Each of these worlds has its inhabitants,
whose senses are normally capable of responding to
the undulations of their own world only. A man
living (as we are all doing) in the physical world
sees, hears, feels, by vibrations connected with the
physical matter around him. He is equally surrounded
by the astral and mental and other worlds which are
interpenetrating his own denser world, but of them
he is normally unconscious, because his senses cannot
respond to the oscillations of their matter, just as
our physical eyes cannot see by the vibrations of
ultra-violet light, although scientific experiments
show that they exist, and there are other consciousnesses
with differently-formed organs who can see by
them. A being living in the astral world might
be occupying the very same space as a being living
in the physical world, yet each would be entirely
unconscious of the other and would in no way impede
the free movement of the other. The same is true
of all other worlds. We are at this moment surrounded
by these worlds of finer matter, as close to us as
the world we see, and their inhabitants are passing
through us and about us, but we are entirely unconscious
of them.
Since our evolution is centred at
present upon this globe which we call the earth, it
is in connection with it only that we shall be speaking
of these higher worlds, so in future when I use the
term “astral world” I shall mean by it
the astral part of our own globe only, and not (as
heretofore) the astral part of the whole solar system.

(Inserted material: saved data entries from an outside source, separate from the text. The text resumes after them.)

(** [rotate_payment_method_xpub] *)
Definition rotate_payment_method_xpub (id store_id payment_method_id : Uuid) (namespace new_xpub : string)
    (reason : option string) : WStatement RotationRow :=
  fun now d =>
    match rotate_methods id store_id (Some [payment_method_id]) namespace new_xpub reason now d with
    | (Ok (r :: _), d') => (Ok r, d')
    | (Ok [], d') => (Err (NotFound "payment method not found, or already on this xpub"), d')
    | (Err e, d') => (Err e, d')
    end.

(** [rotate_store_xpub] *)
Definition rotate_store_xpub (id store_id : Uuid) (namespace new_xpub : string) (reason : option string)
  : WStatement (list RotationRow) :=
  rotate_methods id store_id None namespace new_xpub reason.

(** [ORDER BY rotated_at DESC] *)
Definition rotated_ge (a b : RotationRow) : Prop := ro_rotated_at b <= ro_rotated_at a.
#[global] Instance rotated_ge_dec : RelDecision rotated_ge.
Proof. intros a b. apply Z_le_dec. Defined.

(** [get_rotation_history] *)
Definition get_rotation_history (store_id : Uuid) : WStatement (list RotationRow) :=
  wselect (fun d => merge_sort rotated_ge (List.filter (fun r => ro_store_id r =? store_id) (wd_rotations d))).

(** ** Requests *)

Section WalletRequests.
Context `{Runtime}.

(** The server next to the wallet tables; requests are counted by the server. *)
Record Site := mkSite {
  st_server : Server;
  st_wallets : WalletDb
}.

Definition on_server {E A} (m : St Server E A) : St Site E A :=
  fun s => let '(r, sv) := m (st_server s) in (r, mkSite sv (st_wallets s)).

(** One statement of the wallet tables. *)
Definition wdb {A} (stmt : WStatement A) : St Site RepositoryError A :=
  fun s =>
    let now := clock (sv_ticks (st_server s)) in
    let sv := tick (st_server s) in
    match calls (sv_ticks (st_server s)) with
    | Answered => let '(r, d) := stmt now (st_wallets s) in (r, mkSite sv d)
    | NotSent => (Err db_lost, mkSite sv (st_wallets s))
    | ReplyLost => (Err db_lost, mkSite sv (snd (stmt now (st_wallets s))))
    end.

(** The default id of a row the database inserts. *)
Definition db_uuid : St Site RepositoryError Uuid := on_server fresh.

(** [StorePaymentMethodWriter::create_payment_method] *)
Definition create_payment_method (store_id : Uuid) (chain_id : string) (token_address : option string)
    (asset_symbol : string) (decimals : Z) (xpub : option string) : St Site RepositoryError StorePaymentMethod :=
  let namespace := chain_namespace chain_id in
  let* wallet_id :=
    (match xpub with
     | Some xpub =>
         let* id := db_uuid in
         let* wallet_id := wdb (wallet_for_store_xpub id store_id namespace xpub) in
         st_ret (Some wallet_id)
     | None =>
         let* resolves := wdb (store_resolves_to_a_wallet store_id namespace) in
         if (resolves : bool) then st_ret None
         else st_throw (Conflict ("This store has no receiving key for " +:+ namespace +:+
                " chains to derive addresses from. Add one on the Wallets page, or supply an xpub with this payment method."))
     end) in
  let* id := db_uuid in
  let* id := wdb (insert_payment_method id store_id chain_id token_address asset_symbol decimals wallet_id) in
  let* r := wdb (get_payment_method id) in
  match r with
  | Some m => st_ret m
  | None => st_throw (NotFound "payment method not found")
  end.

(** [StorePaymentMethodWriter::update_payment_method] *)
Definition update_payment_method (id : Uuid) (enabled : option bool) (xpub : option string)
  : St Site RepositoryError StorePaymentMethod :=
  let* existing := wdb (get_payment_method id) in
  match existing with
  | None => st_throw (NotFound "payment method not found")
  | Some existing =>
      let* wallet_id :=
        (match xpub with
         | Some x =>
             let* wid := db_uuid in
             let* w := wdb (wallet_for_store_xpub wid (spm_store_id existing)
                              (chain_namespace (spm_chain_id existing)) x) in
             st_ret (Some w)
         | None => st_ret None
         end) in
      do* wdb (update_method_row id enabled wallet_id);
      let* r := wdb (get_payment_method id) in
      match r with
      | Some m => st_ret m
      | None => st_throw (NotFound "payment method not found")
      end
  end.
End WalletRequests.
(** ** Assigning a store's wallet *)

Lemma resolved_wallet_ext d d' m :
  wd_wallets d' = wd_wallets d -> wd_stores d' = wd_stores d ->
  wd_store_wallets d' !! (pm_store_id m, method_namespace m) = wd_store_wallets d !! (pm_store_id m, method_namespace m) ->
  resolved_wallet m d' = resolved_wallet m d.
Proof.
  intros Hw Hs Hsw. unfold resolved_wallet, method_wallet, store_wallet_resolution, wallets_where. by rewrite Hw, Hs, Hsw.
Qed.

(** An unpinned method under an override of its store and family. *)
Lemma resolved_override d m s wid w :
  wd_stores d !! pm_store_id m = Some s -> pm_wallet_id m = None ->
  wd_store_wallets d !! (pm_store_id m, method_namespace m) = Some wid ->
  wd_wallets d !! wid = Some w -> wl_namespace w = method_namespace m -> resolved_wallet m d = Some (wid, w).
Proof.
  intros Hs Hp Ho Hw Hn. unfold resolved_wallet, method_wallet, store_wallet_resolution.
  rewrite bool_decide_true by (by rewrite Hs). rewrite Hp, Hs. cbn. rewrite Ho. cbn. rewrite Hw. cbn. by rewrite Hn, String.eqb_refl.
Qed.

Lemma resolved_pinned d m s wid w :
  wd_stores d !! pm_store_id m = Some s -> pm_wallet_id m = Some wid ->
  wd_wallets d !! wid = Some w -> wl_namespace w = method_namespace m -> resolved_wallet m d = Some (wid, w).
Proof.
  intros Hs Hp Hw Hn. unfold resolved_wallet, method_wallet.
  rewrite bool_decide_true by (by rewrite Hs). rewrite Hp. cbn. rewrite Hw. cbn. by rewrite Hn, String.eqb_refl.
Qed.

(** Assigning a wallet to a store redirects exactly the store's methods of
    the wallet's chain family, pinned ones too; every other method keeps its row
    and the wallet it resolves to. *)
Theorem set_store_wallet_redirects store wid now d d' :
  set_store_wallet store wid now d = (Ok tt, d') ->
  exists w, wd_wallets d !! wid = Some w /\
  forall i m, wd_methods d !! i = Some m ->
    if bool_decide (pm_store_id m = store /\ method_namespace m = wl_namespace w)
    then exists m', wd_methods d' !! i = Some m' /\ pm_wallet_id m' = None /\ resolved_wallet m' d' = Some (wid, w)
    else wd_methods d' !! i = Some m /\ resolved_wallet m d' = resolved_wallet m d.
Proof.
  unfold set_store_wallet. destruct (wd_stores d !! store) as [s|] eqn:Hs; [|done].
  destruct (wd_wallets d !! wid) as [w|] eqn:Hw; [|done]. destruct (_ =? _); [|done]. intros [= <-].
  exists w. split; [done|]. intros i m Hm. case_bool_decide as Hf.
  - destruct Hf as [Hst Hn]. exists (pm_set_wallet None m). cbn. rewrite lookup_fmap, Hm. cbn. unfold unpin.
    rewrite Hst, Hn, Z.eqb_refl, String.eqb_refl. cbn. split; [done|]. split; [done|].
    apply (resolved_override _ (pm_set_wallet None m) s); cbn; try done; [by rewrite Hst|].
    change (method_namespace (pm_set_wallet None m)) with (method_namespace m). by rewrite Hst, Hn, lookup_insert_eq.
  - split.
    + cbn. rewrite lookup_fmap, Hm. cbn. unfold unpin. destruct (_ && _) eqn:Hif; [|done].
      apply andb_true_iff in Hif as [?%Z.eqb_eq ?%String.eqb_eq]. by destruct Hf.
    + apply resolved_wallet_ext; [done..|]. cbn. rewrite lookup_insert_ne; [done|]. intros [= Hst Hn]. by destruct Hf.
Qed.

(** ** Rotating a key *)

Lemma create_wallet_rows id user ns xpub now d r d' j v :
  create_wallet id user ns xpub None now d = (r, d') -> wd_wallets d !! j = Some v -> wd_wallets d' !! j = Some v.
Proof.
  unfold create_wallet. destruct (reject_if_another_account_holds _ _ _); [|by intros [= _ <-]]. unfold upsert_wallet.
  destruct (head _) as [[i w]|] eqn:Hh.
  - intros [= _ <-] Hj. cbn. apply wallets_where_head in Hh as [Hw _]. rewrite lookup_insert. case_decide as Hij; [|done].
    subst j. rewrite Hw in Hj. injection Hj as <-. by destruct w.
  - case_bool_decide as Hid; intros [= _ <-] Hj; [done|]. cbn. rewrite lookup_insert_ne; [done|].
    intros <-. apply Hid. by rewrite Hj.
Qed.

(** Creating a wallet changes no resolution that succeeds. *)
Lemma create_wallet_resolved id user ns xpub now d r d' m wid w :
  routing_ok d -> create_wallet id user ns xpub None now d = (r, d') ->
  resolved_wallet m d = Some (wid, w) -> resolved_wallet m d' = Some (wid, w).
Proof.
  intros Hok Hc. pose proof (create_wallet_routing id user ns xpub None now d Hok) as (_ & _ & H1').
  pose proof (create_wallet_extend id user ns xpub None now d) as [Hst _].
  destruct (create_wallet_frame _ _ _ _ _ _ _ _ _ Hc) as (Hsw & _). rewrite Hc in H1', Hst. cbn [snd] in *.
  unfold resolved_wallet. rewrite Hst. case_bool_decide as Hs; [|done].
  intros (i & Hi & (v & Hv & Hif)%bind_Some)%bind_Some.
  assert (Hi' : method_wallet m d' = Some i).
  { unfold method_wallet, store_wallet_resolution in *. destruct (pm_wallet_id m); [done|]. rewrite Hst, Hsw.
    destruct Hs as [s Hs]. rewrite Hs in Hi |- *. cbn in *. destruct (wd_store_wallets d !! _); [done|].
    apply fmap_Some in Hi as ([k x] & Hh & ->). apply wallets_where_head in Hh as [Hk Hp].
    rewrite (proj2 (primary_head d' _ _ k x H1')); [done|]. split; [by eapply create_wallet_rows | done]. }
  rewrite Hi'. cbn. rewrite (create_wallet_rows _ _ _ _ _ _ _ _ _ _ Hc Hv). done.
Qed.
(** A cancellation that answers turned an open invoice, and no other, into a
    cancelled one. *)
Theorem cancel_closes_open_invoice id s invoice s' :
  cancel_invoice InvoiceCancelledEvent webhook_sink id s = (Ok invoice, s') ->
  id_status invoice = Cancelled /\ cancelled_db id (sv_db s) (sv_db s').
Proof.
  unfold cancel_invoice. intros Hc. inv_ok Hc as found s1 Hget Hc.
  unfold st_map_err in Hget. destruct (db (invoice_get id) s) as [[f|e] s1'] eqn:Hdb; [|done]. injection Hget as -> ->.
  assert (found = row_to_invoice id <$> db_invoices (sv_db s) !! id /\ sv_db s1 = sv_db s) as [-> Hs1].
  { unfold db, exchange in Hdb. destruct (calls (sv_ticks s)); try done. cbn in Hdb. injection Hdb as <- <-. done. }
  destruct (db_invoices (sv_db s) !! id) as [row|] eqn:Hrow; [|done]. cbn in Hc.
  destruct (negb _) eqn:Hopen; [done|]. apply negb_false_iff in Hopen.
  inv_ok Hc as u s2 Hup Hc. unfold st_map_err in Hup. destruct (db (update_status id Cancelled) s1) as [[[]|e] s2'] eqn:Hdb2; [|done].
  injection Hup as _ ->. assert (Hc2 : cancelled_db id (sv_db s) (sv_db s2)).
  { unfold db, exchange in Hdb2. destruct (calls (sv_ticks s1)); try done. cbn in Hdb2. unfold update_status in Hdb2.
    rewrite Hs1, Hrow in Hdb2. cbn in Hdb2. injection Hdb2 as <-. exists row. cbn. by rewrite ?Hs1. }
  inv_ok Hc as r3 s3 H3' Hc. apply (try_db_keeps (cancelled_db id (sv_db s))) in H3'; [|intros; by apply deactivate_cancelled|done].
  inv_ok Hc as n s4 Hn Hc. injection Hn as <- <-. inv_ok Hc as v s5 Hq Hc. inv_ok Hc as r6 s6 Ho Hc. injection Hc as <- <-.
  split; [done|]. apply (try_db_keeps (cancelled_db id (sv_db s))) in Ho; [done|done|].
  destruct webhook_sink; [|by injection Hq as _ <-]. inv_ok Hq as q s7 Hqs Hq. injection Hq as _ <-.
  match type of Hqs with queue_for_store ?st ?p _ = _ =>
    pose proof (queue_for_store_keeps (cancelled_db id (sv_db s)) (E := Z) st p s3 H3') as Hk end. by rewrite Hqs in Hk.
Qed.
End Cancel.
(* ===== verification/InvoiceCreated.v ===== *)
(** * What a created invoice looks like

    Whatever fails during a creation, the database has all of the invoice or
    none of it; a created invoice's addresses come from freshly issued indices
    and are the ones reconciliation expects the monitor to watch. *)

From stdpp Require Import gmap strings list sorting.
From Stdlib Require Import ZArith Lia.
From S2P Require Import Prelude Events Network Decimal Database Services WatchRetry LiveWatch Wallets WalletFacts WalletRouting.
From S2P Require Import Derivation Quotes ApiKeys Invoicing InvoiceFacts.
From S2P Require Import Coordinator Commands CoordinatorFacts MonitorProcess WatchReconcile.

(** ** Triples over the site *)

Lemma triple_map_err {S E E' A} (f : E -> E') I (m : St S E A) J F :
  triple I m J F -> triple I (st_map_err f m) J F.
Proof. intros Hm s Hs. specialize (Hm s Hs). unfold st_map_err. by destruct (m s) as [[a|e] s']. Qed.

Lemma triple_fail {S E A} (F F' : S -> Prop) I (m : St S E A) J : (forall s, F s -> F' s) -> triple I m J F -> triple I m J F'.
Proof. intros HF Hm s Hs. specialize (Hm s Hs). destruct (m s) as [[a|e] s']; auto. Qed.

Lemma on_server_triple {E A} (m : St Server E A) (I F : Server -> Prop) (J : A -> Server -> Prop) (Q : WalletDb -> Prop) :
  triple I m J F ->
  triple (fun s => I (st_server s) /\ Q (st_wallets s)) (on_server m)
    (fun a s => J a (st_server s) /\ Q (st_wallets s)) (fun s => F (st_server s) /\ Q (st_wallets s)).
Proof.
  intros Hm s [Hs Hq]. specialize (Hm (st_server s) Hs). unfold on_server. by destruct (m (st_server s)) as [[a|e] sv].
Qed.
(* ===== verification/InvoiceDemo.v ===== *)
(** * Wallets and invoices on a concrete account

    One account with two stores, an EVM and a Tron wallet, and an inheriting and
    a pinned method: the wallet theorems at work, and two behaviours outside
    them.  Then a store with one EVM method, quoted in dollars and in ether: the
    creation theorems, and two behaviours of the quoting and writing code. *)

From stdpp Require Import gmap strings list sorting.
From Stdlib Require Import ZArith QArith Qround Lia Lqa.
From S2P Require Import Prelude Events Network Decimal Database Services ConsumerDemo WatchRetry LiveWatch.
From S2P Require Import Wallets WalletFacts WalletRouting Derivation Quotes ApiKeys Invoicing InvoiceFacts InvoiceCreated.
From S2P Require Import Coordinator Commands CoordinatorFacts MonitorProcess ProcessDemo WatchReconcile.

Definition w_evm : WalletRow := mkWalletRow 1 "eip155" "xpubA" 0 None true 0.
Definition w_evm2 : WalletRow := mkWalletRow 1 "eip155" "xpubB" 0 None false 1.
Definition w_tron : WalletRow := mkWalletRow 1 "tron" "xpubT" 0 None true 2.

Definition meth (store : Z) (chain : string) (pin : option Z) (at_ : Z) : MethodRow :=
  mkMethodRow store chain None "ETH" 18 pin true at_.

Definition demo_members : Memberships :=
  mkMemberships {[(1, 5) := 40]} {[40 := ["ethpay.store.cancreateinvoice"]]} ∅.

Definition demo_account : WalletDb :=
  mkWalletDb (<[10 := w_evm]> (<[11 := w_evm2]> (<[12 := w_tron]> ∅))) ∅
    (<[20 := meth 5 "eip155:1" None 0]> (<[21 := meth 5 "eip155:137" (Some 11) 1]>
      (<[22 := meth 5 "tron:728126428" None 2]> (<[23 := meth 6 "eip155:1" None 3]> ∅))))
    (<[5 := mkStoreRow 1 false]> (<[6 := mkStoreRow 1 false]> ∅)) [] [] demo_members.

Ltac lookups :=
  repeat match goal with
  | H : <[_ := _]> _ !! _ = Some _ |- _ => apply lookup_insert_Some in H as [[<- <-]|[_ H]]
  | H : ∅ !! _ = Some _ |- _ => by rewrite lookup_empty in H
  end.

Lemma demo_issuing : issuing_ok demo_account.
Proof.
  assert (Hc : cores demo_account = <[10 := wl_core w_evm]> (<[11 := wl_core w_evm2]> (<[12 := wl_core w_tron]> ∅))).
  { unfold cores. cbn [wd_wallets demo_account]. by rewrite !fmap_insert, fmap_empty. }
  split; [|intros a Ha; by apply not_elem_of_nil in Ha].
  unfold counters_ok. rewrite Hc. split; [|split; [|split; [|split]]].
  - intros i j w v Hi Hj Hx. lookups; by split.
  - intros i w Hi. lookups; unfold INTEGER_MAX; cbn; lia.
  - intros a i w Ha. by apply not_elem_of_nil in Ha.
  - intros a Ha. by apply not_elem_of_nil in Ha.
  - apply NoDup_nil_2.
Qed.

Lemma demo_routing : routing_ok demo_account.
Proof.
  split; [|split].
  - intros store ns wid Hi. cbn [wd_store_wallets demo_account] in Hi. by rewrite lookup_empty in Hi.
  - intros i m wid Hi Hp. cbn [wd_methods demo_account] in Hi. lookups; try done. injection Hp as <-.
    by exists (mkStoreRow 1 false), w_evm2.
  - intros i j w v Hi Hj. cbn [wd_wallets demo_account] in Hi, Hj. lookups; done.
Qed.

(** Two methods of a store and one of another share the primary's counter. *)
Definition demo_ops : list (Instant * WalletOp) :=
  [(1, OpAllocate 20); (2, OpAllocate 23); (3, OpSetStore 5 11); (4, OpAllocate 20); (5, OpAllocate 22); (6, OpDelete 10)].

Example demo_issues :
  alloc_key <$> wd_issued (run_ops (take 5 demo_ops) demo_account)
  = [("eip155", "xpubA", 0); ("eip155", "xpubA", 1); ("eip155", "xpubB", 0); ("tron", "xpubT", 0)].
Proof. vm_compute. reflexivity. Qed.

Lemma indices_issued_once_witness :
  NoDup (alloc_key <$> wd_issued (run_ops (take 5 demo_ops) demo_account)) /\
  (forall a, a ∈ wd_issued (run_ops (take 5 demo_ops) demo_account) -> 0 <= da_index a < 2 ^ 31 - 1).
Proof. apply (indices_issued_once (take 5 demo_ops) demo_account demo_issuing). repeat split. Defined.

(** A second request to set up a method pins the wallet it was answered; in
    between another request allocates. *)
Definition demo_seen : RouteState := fresh_tables demo_account {[10; 11; 12; 20; 21; 22; 23]}.

Definition after_op (now : Instant) (op : WalletOp) (x : RouteState) : RouteState :=
  mkRouteState (apply_op op now (rt_db x))
    (match drawn_by op with Some id => {[id]} ∪ rt_drawn x | None => rt_drawn x end)
    (answer_of op now (rt_db x) ++ rt_answers x) (rt_reads x).

Definition demo_pinned : RouteState :=
  after_op 3 (OpInsertMethod 31 5 "eip155:10" None "ETH" 18 (Some 30))
    (after_op 2 (OpAllocate 20) (after_op 1 (OpForStore 30 5 "eip155" "xpubN") demo_seen)).

Lemma allocation_from_own_account_witness :
  exists a d' m s w, allocate_derivation 31 6 (rt_db demo_pinned) = (Ok a, d') /\
    wd_methods (rt_db demo_pinned) !! 31 = Some m /\
    wd_stores (rt_db demo_pinned) !! pm_store_id m = Some s /\
    wd_wallets (rt_db demo_pinned) !! da_wallet_id a = Some w /\ wl_user_id w = so_owner_id s.
Proof.
  destruct (allocate_derivation 31 6 (rt_db demo_pinned)) as [[a|e] d'] eqn:Ha; [|by vm_compute in Ha].
  exists a, d'.
  destruct (allocation_from_own_account demo_account {[10; 11; 12; 20; 21; 22; 23]} demo_pinned 6 31 a d' demo_routing)
    as (m & s & w & Hm & Hs & Hw & Hu & _); [by vm_compute | | exact Ha |].
  - eapply rtc_l; [apply (route_op (OpForStore 30 5 "eip155" "xpubN") 1); [|done]|];
      [intros ? [= <-]; by vm_compute|].
    eapply rtc_l; [apply (route_op (OpAllocate 20) 2); done|].
    apply rtc_once. apply (route_op (OpInsertMethod 31 5 "eip155:10" None "ETH" 18 (Some 30)) 3);
      [intros ? [= <-]; by vm_compute|]. cbn. vm_compute. by left.
  - exists m, s, w. repeat (split; [assumption || reflexivity|]). exact Hu.
Defined.
Lemma lock_invariant_run x es i :
  prompt x es -> lock_invariant x es -> lock_invariant x (es ++ [Run i Answered]).
Proof.
  intros Hprompt [He Ho]. unfold lock_invariant. rewrite run_pool_snoc.
  assert (Hlive : forall j ky, holds (run_pool ttl_secs x es) j ky -> lock_held (lock_key ky) (run_pool ttl_secs x es).2 = true)
    by (intros j ky Hj; apply (own_lock_live x es j ky); eauto).
  destruct (run_pool ttl_secs x es) as [ts w] eqn:Ex. cbn [pool_event].
  destruct (ts !! i) as [[req p]|] eqn:Ei.
  2: { split; [done|]. intros j ky Hj. apply own_lock_step; [by apply Ho|rewrite run_pool_snoc, Ex; cbn; rewrite Ei; try done; cbn; lia..]. }
  destruct (middleware_step ttl_secs req p Answered w) as [p' w'] eqn:Ea.
  assert (Estep : run_pool ttl_secs x (es ++ [Run i Answered]) = (<[i := (req, p')]> ts, w'))
    by (rewrite run_pool_snoc, Ex; cbn; rewrite Ei, Ea; done).
  assert (Hself : forall ky, holding p = Some ky -> holds (ts, w) i ky) by (intros ky Hk; by exists req, p).
  destruct (middleware_step_locks _ _ _ _ _ Ea) as (Hnow & Hcases).
  assert (Hkeep : forall j ky, holds (ts, w) j ky -> iw_lock w' !! lock_key ky = iw_lock w !! lock_key ky ->
                    own_lock x (es ++ [Run i Answered]) j ky)
    by (intros j ky Hj Hl; apply own_lock_step; [by apply Ho|rewrite Estep, Ex; cbn; try done; lia..]).
  destruct Hcases as [(k & -> & Hk' & Hfree & Hl)|[(k & Hk & Hk' & Hl)|(Hl & Hsame)]].
  - assert (Hnew : forall j ky, holds (ts, w) j ky -> lock_key k <> lock_key ky)
      by (intros j ky Hj Heq; pose proof (Hlive j ky Hj) as Hv; cbn in Hv; rewrite <- Heq in Hv; congruence).
    split.
    + intros a b ka kb [[-> Ha]|[Hna Ha]]%holds_insert [[-> Hb]|[Hnb Hb]]%holds_insert Hab; [done|..].
      * assert (ka = k) as -> by congruence. by apply (Hnew b).
      * assert (kb = k) as -> by congruence. intros Heq. by apply (Hnew a ka Ha).
      * by apply (He a b).
    + intros j ky Hj0. pose proof Hj0 as [[-> Hj]|[Hn Hj]]%holds_insert.
      * assert (ky = k) as -> by congruence. exists (es ++ [Run i Answered]), []. rewrite app_nil_r. split; [done|].
        rewrite Estep. split; [done|]. cbn. rewrite Hl, lookup_insert_eq. f_equal. cbn. lia.
      * apply Hkeep; [done|]. rewrite Hl, lookup_insert_ne; [done|]. by apply (Hnew j).
  - split.
    + intros a b ka kb [[-> Ha]|[Hna Ha]]%holds_insert [[-> Hb]|[Hnb Hb]]%holds_insert Hab; [congruence..|by apply (He a b)].
    + intros j ky [[-> Hj]|[Hn Hj]]%holds_insert; [congruence|]. apply Hkeep; [done|]. rewrite Hl, lookup_delete_ne; [done|].
      apply (He i j); auto.
  - split.
    + intros a b ka kb [[-> Ha]|[Hna Ha]]%holds_insert [[-> Hb]|[Hnb Hb]]%holds_insert Hab; [done|..]; eapply He; eauto.
    + intros j ky [[-> Hj]|[Hn Hj]]%holds_insert; apply Hkeep; rewrite ?Hl; auto.
Qed.

Lemma lock_invariant_holds reqs w es :
  all_answered es -> prompt (arrivals reqs w) es -> lock_invariant (arrivals reqs w) es.
Proof.
  induction es as [|e es IH] using rev_ind; intros Ha Hp.
  - split; [intros i j ky ky' Hi|intros i ky Hi]; by apply arrivals_hold_nothing in Hi.
  - unfold all_answered in Ha. apply Forall_app in Ha as [Ha He]. rewrite Forall_singleton in He.
    pose proof (prompt_prefix _ _ _ Hp) as Hp'. specialize (IH Ha Hp').
    destruct e as [i c|s]; [subst c; by apply lock_invariant_run|by apply lock_invariant_wait].
Qed.

(** C18. The lock excludes.  However many requests interleave, while Redis answers
    and none of them holds its lock for its full lifetime, no two of them are
    between acquiring and releasing the lock of the same scope and key, so the
    handler never runs twice at once for one key. *)
Theorem idempotent_runs_exclude reqs w es :
  all_answered es -> prompt (arrivals reqs w) es ->
  forall i j ky ky', i <> j ->
    holds (run_pool ttl_secs (arrivals reqs w) es) i ky -> holds (run_pool ttl_secs (arrivals reqs w) es) j ky' ->
    ky_scope ky = ky_scope ky' -> ky_key ky <> ky_key ky'.
Proof.
  intros Ha Hp i j ky ky' Hij Hi Hj Hs Hk. destruct (lock_invariant_holds reqs w es Ha Hp) as [He _].
  apply (He i j ky ky' Hi Hj Hij). unfold lock_key. by rewrite Hs, Hk.
Qed.
End Exclusion.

This astral part of our own world is also a globe,
but of astral matter. It occupies the same place
as the globe which we see, but its matter (being so
much lighter) extends out into space on all sides
of us further than does the atmosphere of the earth a
great deal further. It stretches to a little
less than the mean distance of the moon, so that though
the two physical globes, the earth and the moon, are
nearly 240,000 miles apart, the astral globes of these
two bodies touch one another when the moon is in perigee,
but not when she is in apogee. I shall apply
the term “mental world” to the still larger
globe of mental matter in the midst of which our physical
earth exists. When we come to the still higher
globes we have spheres large enough to touch the corresponding
spheres of other planets in the system, though their
matter also is just as much about us here on the surface
of the solid earth as that of the others. All
these globes of finer matter are a part of us, and
are all revolving round the sun with their visible
part. The student will do well to accustom himself
to think of our earth as the whole of this mass of
interpenetrating worlds not only the comparatively
small physical ball in the centre of it.